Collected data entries
□ □ □ □ □

(** X16: LogicalState::update_projection_epochs for a non-empty capture
    mask keeps the invariant of the list of projection epochs;
    afterwards every captured field lies in an epoch; a field lies in an
    epoch with id k afterwards exactly when it did before or when it is
    a captured field that lay in no epoch, which then lies in an epoch
    with the first epoch id. *)
Theorem update_projection_epochs_invariant (st : LogicalState)
    (capture_mask : FieldMask) :
  capture_mask ≠ 0 →
  epochs_wf (projection_epochs st) →
  let l := projection_epochs st in
  let l' := projection_epochs
              (update_projection_epochs first_epoch st capture_mask) in
  epochs_wf l' ∧
  (∀ f, N.testbit capture_mask f = true → ∃ k, in_epoch l' f k) ∧
  (∀ f k, in_epoch l' f k ↔
          in_epoch l f k ∨
          (k = first_epoch ∧ N.testbit capture_mask f = true ∧
           ∀ k', ¬ in_epoch l f k')).
Proof.
  intros Hne [Hnz Hns]. simpl. unfold update_projection_epochs.
  destruct (capture_loop (projection_epochs st) capture_mask) as [m|] eqn:Hloop.
  - destruct (capture_loop_Some _ _ _ Hloop) as [Hm Hbits]. simpl.
    set (l := projection_epochs st) in *.
    assert (∀ f, N.testbit m f = true ↔
                 N.testbit capture_mask f = true ∧ ∀ k', ¬ in_epoch l f k')
      as Hbits'.
    { intros f. rewrite Hbits. split; intros [Hc Hl]; (split; [done|]).
      - intros k' (e & He & _ & Hf). by rewrite (Hl e He) in Hf.
      - intros e He. destruct (N.testbit (pe_valid_fields e) f) eqn:Hf; [|done].
        destruct (Hl (epoch_id e)). by exists e. }
    assert (∀ f k, in_epoch (l ++ [ProjectionEpoch_new first_epoch m]) f k ↔
                   in_epoch l f k ∨ (k = first_epoch ∧ N.testbit m f = true))
      as Hin.
    { intros f k. unfold in_epoch. split.
      - intros (e & [He| ->%list_elem_of_singleton]%elem_of_app & Hid & Hf).
        + left. by exists e.
        + right. simpl in *. done.
      - intros [(e & He & Hid & Hf)|[-> Hf]].
        + exists e. split; [apply elem_of_app; by left|done].
        + exists (ProjectionEpoch_new first_epoch m).
          split; [apply elem_of_app; right; by apply list_elem_of_singleton|].
          done. }
    split_and!.
    + split.
      * intros e [He| ->%list_elem_of_singleton]%elem_of_app; [by apply Hnz|].
        simpl. auto.
      * apply no_shared_field_app. split_and!; [done|simpl; split; [|done]|].
        { by intros e' []%elem_of_nil. }
        intros a b Ha ->%list_elem_of_singleton _. simpl.
        unfold fm_and. mask_eq f.
        destruct (N.testbit m f) eqn:Hf; [|by rewrite andb_false_r].
        apply Hbits in Hf as [_ Hf]. by rewrite (Hf a Ha).
    + intros f Hf. destruct (N.testbit m f) eqn:Hmf.
      * exists first_epoch. apply Hin. by right.
      * destruct (covered_dec l f) as [(e & He & Hef)|Hno].
        -- exists (epoch_id e). apply Hin. left. by exists e.
        -- assert (N.testbit m f = true) as Hcontra; [|congruence].
           apply Hbits. done.
    + intros f k. rewrite Hin, Hbits'. done.
  - pose proof (capture_loop_None _ _ Hloop) as Hcov.
    split_and!; [done| |].
    + intros f (e & He & Hf)%Hcov. exists (epoch_id e). by exists e.
    + intros f k. split; [by left|]. intros [H|(_ & Hf & Hno)]; [done|].
      apply Hcov in Hf as (e & He & Hf). destruct (Hno (epoch_id e)).
      by exists e.
Qed.

End FirstEpochFacts.

(** *** Merging field states *)



Lemma fm_or_diag a : fm_or a a = a.
Proof. apply N.lor_diag. Qed.

(** X18: when overlaps allows the merge of a state with rhs, the merged
    state can be merged with rhs again, except when a reduction is
    merged on a node all of whose children are disjoint: it then holds
    no reduction operator and overlaps rhs no more. *)
Theorem merge_overlaps (a b : FieldState) (d : bool) :
  overlaps a b = true →
  overlaps (merge a b d) b = negb (d && bool_decide (0 < fs_redop a)).
Proof.
  unfold overlaps, merge. intros H.
  repeat (case_bool_decide; simpl in H; try discriminate H);
    destruct d; simpl; repeat case_bool_decide; simpl in *;
    try done; try lia; try congruence.
  all: match goal with
       | Hv : valid_fields ?x = valid_fields ?y,
         Hn : fm_or (valid_fields ?x) (valid_fields ?y) ≠ valid_fields ?y
         |- _ =>
           rewrite Hv, fm_or_diag in Hn; done
       end.
Qed.

Lemma merge_children_singletons (c1 c2 : LegionColor) (m1 m2 : FieldMask) :
  merge_children {[c1 := m1]} {[c2 := m2]}
  = if decide (c1 = c2) then {[c1 := fm_or m1 m2]}
    else <[c2 := m2]> {[c1 := m1]}.
Proof.
  unfold merge_children. rewrite map_fold_singleton.
  destruct (decide (c1 = c2)) as [->|Hne].
  - rewrite lookup_singleton_eq. by rewrite insert_singleton_eq.
  - by rewrite lookup_singleton_ne.
Qed.

(** X19: two states opened by the user constructor for reductions with
    the same operator and fields overlap; merged, they keep the fields,
    and become OPEN_READ_WRITE without operator when all children of
    the node are disjoint, and otherwise OPEN_SINGLE_REDUCE if the two
    users are on the same child and OPEN_MULTI_REDUCE if not, with the
    operator. *)
Theorem merge_of_two_reducers (u1 u2 : GenericUser) (m : FieldMask)
    (c1 c2 : LegionColor) (d : bool) :
  privilege (usage u1) = REDUCE → privilege (usage u2) = REDUCE →
  redop (usage u1) = redop (usage u2) → 0 < redop (usage u1) →
  let a := FieldState_of_user u1 m c1 in
  let b := FieldState_of_user u2 m c2 in
  overlaps a b = true ∧
  valid_fields (merge a b d) = m ∧
  open_state (merge a b d) =
    (if d then OPEN_READ_WRITE
     else if decide (c1 = c2) then OPEN_SINGLE_REDUCE
          else OPEN_MULTI_REDUCE) ∧
  fs_redop (merge a b d) = (if d then 0 else redop (usage u1)).
Proof.
  intros Hp1 Hp2 Hr Hpos.
  unfold FieldState_of_user, FieldState_of_user_with, IS_READ_ONLY, IS_WRITE,
    IS_REDUCE. rewrite Hp1, Hp2. simpl.
  unfold overlaps, merge. simpl.
  rewrite merge_children_singletons.
  rewrite (bool_decide_true (0 < _)) by done.
  rewrite fm_or_diag. split_and!.
  - rewrite <- Hr. repeat (case_bool_decide; simpl; try done).
  - by destruct d, (decide (c1 = c2)); simpl; repeat case_bool_decide.
  - destruct d; [done|]. destruct (decide (c1 = c2)) as [->|Hne].
    + by rewrite map_size_singleton, bool_decide_true.
    + rewrite map_size_insert_None, map_size_singleton
        by by rewrite lookup_singleton_ne.
      by rewrite bool_decide_false.
  - destruct d; [done|].
    by destruct (bool_decide _).
Qed.

Lemma overlaps_same_projection (a b : FieldState) :
  overlaps a b = true → projection a = projection b.
Proof.
  unfold overlaps. repeat (case_bool_decide; simpl; try done).
Qed.

Section ProjectionFacts.

Variable depth : ProjectionFunction → N.

(** X20: a state opened by the projection constructor and a state opened
    by the user constructor never overlap, whatever the usages and
    fields, in either order. *)
Theorem projection_state_does_not_overlap_user_state
    (usage : RegionUsage) (m : FieldMask) (proj : ProjectionFunction)
    (proj_space : option IndexSpaceNode) (disjoint dirty_reduction : bool)
    (user : GenericUser) (m' : FieldMask) (c : LegionColor) :
  let p := FieldState_of_projection depth usage m proj proj_space disjoint
             dirty_reduction in
  let u := FieldState_of_user user m' c in
  overlaps p u = false ∧ overlaps u p = false.
Proof.
  intros p u.
  assert (projection p = Some proj) as Hp.
  { subst p. unfold FieldState_of_projection.
    by destruct (if IS_READ_ONLY usage then _ else _). }
  assert (projection u = None) as Hu.
  { subst u. unfold FieldState_of_user, FieldState_of_user_with.
    by destruct (if IS_READ_ONLY _ then _ else _). }
  split.
  - destruct (overlaps p u) eqn:Ho; [|done].
    apply overlaps_same_projection in Ho. congruence.
  - destruct (overlaps u p) eqn:Ho; [|done].
    apply overlaps_same_projection in Ho. congruence.
Qed.

End ProjectionFacts.

Lemma FieldState_of_user_covered user m c :
  children_covered (FieldState_of_user user m c).
Proof.
  unfold children_covered, FieldState_of_user, FieldState_of_user_with.
  destruct (if IS_READ_ONLY _ then _ else _) as [st r]. simpl.
  intros c' m' [_ <-]%lookup_singleton_Some. apply fm_diff_diag.
Qed.

Lemma clear_deleted_state_keeps_children_covered_witness :
  Forall children_covered
    (field_states
       (clear_deleted_state
          (mkLogicalState 0 [read_state_ex; reduce_state_ex] [] [] 4
             {[ 7 := 4 ]} [])
          1)).
Proof.
  apply (clear_deleted_state_keeps_children_covered
           (mkLogicalState 0 [read_state_ex; reduce_state_ex] [] [] 4
              {[ 7 := 4 ]} []) 1).
  repeat apply Forall_cons_2; try apply FieldState_of_user_covered.
  apply Forall_nil_2.
Defined.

□ □ □ □ □

> _Aim of the exercise_: Retype exactly the lines of the data above, starting at its first line and finishing with the line that has "assert (∀ f k, in_epoch" in it.

> _Task solution_:
(** X16: LogicalState::update_projection_epochs for a non-empty capture
    mask keeps the invariant of the list of projection epochs;
    afterwards every captured field lies in an epoch; a field lies in an
    epoch with id k afterwards exactly when it did before or when it is
    a captured field that lay in no epoch, which then lies in an epoch
    with the first epoch id. *)
Theorem update_projection_epochs_invariant (st : LogicalState)
    (capture_mask : FieldMask) :
  capture_mask ≠ 0 →
  epochs_wf (projection_epochs st) →
  let l := projection_epochs st in
  let l' := projection_epochs
              (update_projection_epochs first_epoch st capture_mask) in
  epochs_wf l' ∧
  (∀ f, N.testbit capture_mask f = true → ∃ k, in_epoch l' f k) ∧
  (∀ f k, in_epoch l' f k ↔
          in_epoch l f k ∨
          (k = first_epoch ∧ N.testbit capture_mask f = true ∧
           ∀ k', ¬ in_epoch l f k')).
Proof.
  intros Hne [Hnz Hns]. simpl. unfold update_projection_epochs.
  destruct (capture_loop (projection_epochs st) capture_mask) as [m|] eqn:Hloop.
  - destruct (capture_loop_Some _ _ _ Hloop) as [Hm Hbits]. simpl.
    set (l := projection_epochs st) in *.
    assert (∀ f, N.testbit m f = true ↔
                 N.testbit capture_mask f = true ∧ ∀ k', ¬ in_epoch l f k')
      as Hbits'.
    { intros f. rewrite Hbits. split; intros [Hc Hl]; (split; [done|]).
      - intros k' (e & He & _ & Hf). by rewrite (Hl e He) in Hf.
      - intros e He. destruct (N.testbit (pe_valid_fields e) f) eqn:Hf; [|done].
        destruct (Hl (epoch_id e)). by exists e. }
    assert (∀ f k, in_epoch (l ++ [ProjectionEpoch_new first_epoch m]) f k ↔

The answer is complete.